Orchestrating responses to environmental perturbations of homeostasis relies on the action of various signal transduction pathways, with mitogen-activated protein kinase (MAPK) pathways being prominent representatives. Three main MAPK pathways, the
p38, JNK and ERK, employ kinase activation cascades to induce protective responses during infection, wounding, oxidative stress and heavy metal exposure, to name a few. The consequences of MAPK pathway activation in response to various conditions are context-dependent. Age is one such context, but is rarely considered when studying these signaling pathways. Here we describe a switch occurring in C. elegans between the fourth larval stage (L4) and the two-day-old adult, in which the effect of MAPK activation changes from being protective to detrimental.
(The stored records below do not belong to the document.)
(* ===== verification/Prelude.v ===== *)
(** Movid: a verification of the framework, the trackers, the senders and the
    web server.

    Movid is a tracking program for multitouch tables.  A pipeline is a graph
    of modules (camera, image filters, blob finders, trackers, senders)
    connected by data streams; a factory builds modules by name, a
    configuration file or a web page describes and edits the graph, and the
    main loop runs it.  Touches leave the program as TUIO messages over OSC; the
    web page talks to it through the HTTP server of libevent with JSON replies, and
    fiducial markers are found by libfidtrack.
    This library models that program as Rocq functions and proves what makes it
    correct.

    *** Parts and files

    Generic parts.
    - Prelude: faults, the error monad [res], strings, tactics and hints.
    - StdMap: [std::map] as an ordered association list.
    - Numeric: [int] as 32-bit [Z], [double] as binary64 [spec_float], and the C
      conversions (atoi, atof, printf, ostream); FloatExact: integers as doubles.
    - Utils: src/src/moUtils.cpp (tokenize, inList, angles).

    Values and objects.
    - Property: src/src/moProperty.{h,cpp}, the typed values with conversion,
      read-only flag and callbacks.
    - Container: src/src/moDataGenericContainer.{h,cpp}, the blobs.
    - Module: src/src/moModule.{h,cpp}, one module (ports, properties, errors,
      statistics, saving); World: the heap of modules, streams and threads, the
      state and error monad [M], moDataStream.{h,cpp} and the operations of
      moModule.cpp that reach other objects.  The methods classes override are
      the class [Virtuals].
    - Threads: src/src/moThread.{h,cpp} and the trigger of ptypes, the loop of a
      module thread as steps that interleave with notifyUpdate and stop.
    - Catalogue: the constructors under src/src/modules/, statement by statement;
      Factory: src/src/moFactory.cpp.
    - Pipeline: src/src/moPipeline.{h,cpp}, the parser and the serializer.
    - Log: src/src/moLog.{h,cpp} and src/src/moDaemon.cpp.

    Trackers and calibration.
    - Tracker: moAbstractBlobTrackerModule.cpp and moGreedyBlobTrackerModule.cpp.
    - Munkres: src/contrib/bitmap_munkres/match.{c,h}, the Hungarian algorithm as
      a state machine over its five mutually calling steps.
    - MunkresTracker: moMunkresBlobTrackerModule.cpp (and its theorem).
    - Calibration: moCalibrationModule.{h,cpp}; the Delaunay subdivision of OpenCV
      is an interface with laws.

    Images and finders.
    - Filters: moImageFilterModule.{h,cpp}, the buffers of the image filters, and
      what Roi, Threshold, Smooth, Highpass, MirrorImage and BackgroundSubtract
      decide besides calling OpenCV.
    - Peaks: moPeakFinderModule.cpp; FingerTip: moFingerTipFinderModule.cpp;
      HuObject: moHuObjectFinderModule.cpp; Blobs: moBlobFinderModule.cpp, the
      blobs of moFiducialFinderModule.cpp, and moJustifyModule.cpp,
      moDumpModule.cpp, moVideoModule.cpp.  Contours, their measures and std::sort
      are interfaces ([Contours], [Shapes], [StdSort]); the list of fiducials is an
      argument of Blobs, computed in Fiducials.
    - Images: moCombineModule.cpp, moBinaryMaskModule.cpp, moMaskModule.cpp,
      moDistanceTransformModule.cpp, moCameraModule.cpp, moImageModule.cpp and
      moImageDisplayModule.cpp, with the images at addresses of a store.

    Fiducials (src/contrib/libfidtrack).
    - Segment: segment.cpp, the regions of a binary image with the references and the
      lists of adjacent regions.
    - Fidtrack: the search of fidtrackX.cpp for the roots of fiducials; FidtrackX: the
      rest of fidtrackX.cpp, from a root to its position, angle, string of depths and id.
    - TreeIds: treeidmap.cpp and the trees of default_trees.h.
    - Fiducials: how moFiducialFinderModule.cpp sets libfidtrack up and uses it (and its
      theorem).  The functions atan and qsort are interfaces ([Libm], [Qsort]).

    Senders.
    - OscData, OscMessage, OscBundle: the strings, blobs, time tags, messages and
      bundles of src/contrib/WOscLib-00.09 and src/src/moOSC.cpp, to bytes and back
      (OscCodec: the theorems on messages).
    - Tuio: moTuioModule.cpp and moTuio2Module.cpp, from blobs to datagrams.

    Server.
    - Json: src/contrib/cJSON/cJSON.c, trees, printing and parsing.
    - Evbuffer: src/contrib/libevent-1.4.13-stable/buffer.c, with the memory of the
      buffer and its sizes.
    - MinHeap, Events: min_heap.h and event.c of the same library, the timers and the
      event loop.  The system call that waits for files and the callbacks of the
      program are interfaces ([Backend], [Callbacks]).
    - HttpText, Http: src/contrib/libevent-1.4.13-stable/http.c.  HttpText holds
      URIs, queries and headers; Http requests, replies, bodies, chunks and the
      connection of the server as a state machine over what the socket brings.
    - Web: src/src/movid.cpp, the handlers, the file server, the command line and
      the main loop; ImageStream, WebStream: the image streams, what they send and how
      their module is connected.
    - HttpWeb: the handlers behind the HTTP server.

    The other files hold theorems about these: Wiring, Lifecycle, PipelineSafe,
    PipelineRuns, Greedy, Tracking, MunkresBase, Matching, MunkresSteps,
    MunkresRun, TuioSpec, Tuio2Spec, SegmentGraph, SegmentLabels, SegmentRefs,
    SegmentSpec, DepthString, FidtrackForest, FidtrackSafe, FidtrackSeen,
    FidtrackStrings, FidtrackPlace, JsonText, EventLoop, EventRuns, HttpUri, HttpSpec,
    HttpReply, HttpChunks, Removal, WebSafe, WebFiles.

    *** How the model reads

    A C++ object is a record at an address of the heap [world]; a method is a
    function of the monad [M A = world -> res (A * world)].  Undefined or fatal
    behaviour is a value: [FAssert] (a failed assert), [FBadAccess] (a null
    pointer, a deleted object, an index out of an array, a cast at the wrong
    type), [FOutOfRange] (a thrown std::out_of_range), [FDivZero], [FOverflow] (a sum of
    the assignment solver that does not fit an int).  A theorem that an
    operation returns [Ok] therefore says that none of these happens.  The C code
    of libevent has more ways to end, the type [outcome] of Evbuffer: a loop
    whose fuel ran out is told from a fault.  What the program cannot decide (the
    clock, files, dates, which files can be written, how many bytes a socket takes
    or brings) is part of the state or an argument.

    *** What is shown

    - Wiring: [world_wf], the agreement of inputs and observer lists, is kept by
      setInput and removeObservers on every branch; the restarting loop of
      removeObservers ends.  Removal: taking a module out keeps it.
    - Lifecycle: the framework runs methods that module classes override (start,
      stop, update, poll, notifyData, callbacks, the interface).  Of these it is only
      assumed that one that returns has not rewired the graph ([VirtualLaws]); they may
      fault, as a camera does that is started twice.  The theorems then say that start,
      stop, update, poll, property changes and pushes never rewire and that a fault is
      that of a method they call on a live module ([blamed]).  The base class, which is
      never to blame ([base_never_blamed]), and the camera are instances.
    - Threads: under any interleaving a notified module updates within four
      turns of its thread, and a stopped one leaves its loop within six.
    - Factory: each of the 35 registered classes builds a well-formed,
      unconnected module on fresh streams.
    - PipelineSafe, PipelineRuns: parsing any text keeps ids unique, reads out of
      range in two named situations or stops in a method of a class; clear deletes each module once; the
      error loop of main ends, and does not end once a file failed to open.
    - Property, Container, Utils, Module: conversions, round trips, totality.
    - Greedy, Tracking, MunkresTracker: the greedy tracker meets the interface
      [TrackLaws], the Munkres tracker does what it asks for fewer than 32 blobs and
      fails its assertion from 32 on.  A frame then returns, ids stay distinct and the
      blobs output are exactly those of the right age ([tracker_frame]).
    - Matching, MunkresSteps, MunkresRun: the index vector of mtdev_match is a
      cheapest complete assignment, for distances up to INT_MAX / 4; no array is
      left, no addition overflows.
    - Calibration: with [duration_per_point] 1, one touch of two frames per point
      completes the calibration, and calibrated touches land exactly on the screen
      points; touches of one frame are ignored, and with a longer duration the code
      reads a dead local.
    - Peaks, FingerTip, HuObject: the peaks are the pixels between the limits,
      the palm is the mean of the strongest pixels (read as signed chars), finger tips are apart, the
      object recognised is the best match, registered objects survive a preset.
      Blobs: every list a finder pushes is one every tracker takes, and none
      that Justify takes.  Filters: the buffers of the inverting and smoothing modules fit
      the frames while their size stays.
      Images: combining and masking give what a reference without buffers gives; where
      an image is released while a stream still holds it, a theorem says so.
    - SegmentGraph, SegmentLabels, SegmentRefs, SegmentSpec: the regions of the segmenter
      are the connected components of the image, with the flags of the border, the boxes
      of the regions that do not touch it, and the lists of the regions they touch.
    - FidtrackForest, FidtrackSafe: no assertion of the search fails on any binary image,
      and the traversed regions form trees in which each counts those below it.
      DepthString: the string of depths names a tree up to the order of its branches.
      FidtrackSeen, FidtrackStrings, FidtrackPlace, Fiducials: the strings are written
      inside their block, and the fiducials of a frame have the ids of their trees.
    - Log: one line for each message; the parent of the daemon leaves.
    - OscCodec, OscBundle: messages and bundles come back from their bytes, parsed
      messages are well typed, parsing any buffer returns.  TuioSpec, Tuio2Spec:
      the datagram of a frame parses to the messages of the protocol.
    - JsonText: a tree of integers and strings is printed without leaving a buffer
      and parsed back.
    - Evbuffer: every operation implements a queue of bytes.  MinHeap: the heap is a
      priority queue.  EventLoop, EventRuns: whatever the program adds and deletes, the
      queues agree with the flags of the events, timers fire in order, and a turn of the
      loop returns.
    - HttpUri: encoded queries are read back.  HttpSpec: a request sent in pieces
      reaches the handler as it was made.  HttpReply, HttpChunks: a reply, whole or
      in chunks, is read back by a client, and the connection ends as the request
      asked.  HttpWeb: the composition, from the page that asks to the JSON tree the
      page reads.
    - WebSafe, WebFiles: every request but slot loading keeps the invariant of the
      server and is answered, unless it asks for the interface of a module that has
      none or a method of a class stops; so do all states the main loop reaches
      without loading a slot; /pipeline/remove takes out the module it names;
      files served are confined; slots give back what was saved.  WebStream: opening and
      closing an image stream keep the graph well formed.  ImageStream: the images
      reach the client one by one.

    *** Fuel and bounds

    Loops that are not structural carry fuel, and a theorem shows it is enough:
    tokenize and inList need one round per character ([tokenize_total]),
    removeObservers one per observer ([removeObservers_disconnects]), the late
    settings of the parser one per entry ([late_loop_spec]), the error loop one
    per module ([drain_errors_terminates]), /pipeline/set one per parameter
    ([set_applies_pairs]), the matching algorithm [match_fuel]
    ([mtdev_match_optimal], which says that the run returns), a bundle one level
    per byte ([parse_bundle_returns]), the JSON parser one per character
    ([json_roundtrip]), the growth of a buffer 64 doublings and a formatted
    addition two rounds ([evbuffer_refines]), the query one per character, the
    headers one per byte and the chunks two per byte ([request_roundtrip],
    [chunked_roundtrip]), the restoring of contours one per property
    ([restore_terminates]), the redirections of the segmenter one per reference and
    the common neighbours of two regions one per entry ([step_segmenter_correct]), the
    search for roots one per region ([find_roots_safe]), the walk through a fiducial one
    per region ([fiducials_identified]), the timers one per event
    ([timers_fire_in_order]), a turn of the event loop one round ([poll_returns]).

    Sizes are machine sizes and the theorems name their limits: frames of 2^20
    blobs (2^12 for TUIO 2), JSON texts below 2^31 bytes, event buffers below 2^58
    bytes, requests below 2^31 bytes, images of at most 2^15 pixels a side for the
    segmenter, and 2^12 with fewer than 2^15 regions for the ids of fiducials (the
    counts of regions are 16 bits wide).

    *** Not modelled

    Image processing (the OpenCV calls inside update of the image modules) and the
    encoding of images; what finders draw on their output images.  Of libevent: the
    system-call backends, signals, sockets, DNS and the connections a client opens.  Of
    libfidtrack: the thresholds, the older tracker and find_regionsX, which the program
    does not call.  Of ptypes: all but the trigger.  Of WOscLib: the receiver and the
    patterns, of cJSON: detaching and replacing items; the program uses neither.
    [VirtualLaws] is a hypothesis on the methods of module classes: those that return
    have not rewired the graph.  A stream module with scale 0, which divides by zero
    ([scale_zero_divides]), is one that faults, which the theorems allow. *)
From stdpp Require Export base list strings pretty numbers option sets sorting gmap.
From Stdlib Require Export ZArith Ascii.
The switch is manifested following the knockdown of
vhp-1 expression.
vhp-1 encodes a phosphatase that dephosphorylates and deactivates both the
p38 MAPK homolog PMK-1 and the JNK-like MAPK KGB-1 [1, 2]. Exposing worms from the egg stage until L4 to RNAi directed against
vhp-1 resulted in increased resistance to infection with Pseudomonas aeruginosa. However, worms exposed for the same duration to
vhp-1 RNAi beginning at the L4 stage, or for a twice-as-long duration starting at the egg stage, became more sensitive to the pathogen and showed a significant shortening of their general lifespan when grown on dead E. coli. Genetic analyses supplemented with Western blots to follow MAPK phosphorylation showed that both pathways are activated in either age. However, whereas pathogen resistance following
vhp-1 knock-down at the young age is dependent on
pmk-1 alone, increased pathogen susceptibility and the shortening of lifespan two days later is dependent solely on
kgb-1. Our results demonstrate a shift in dominance between two MAPK pathways, where beneficial effects surmount detrimental ones early in life, but this balance overturns later in life. 1. Mizuno, T., et al., EMBO J 2004. 23: 2226-2234. 2. Kim, D. H., et al., Proc Natl Acad Sci U S A 2004. 101: 10990-10994.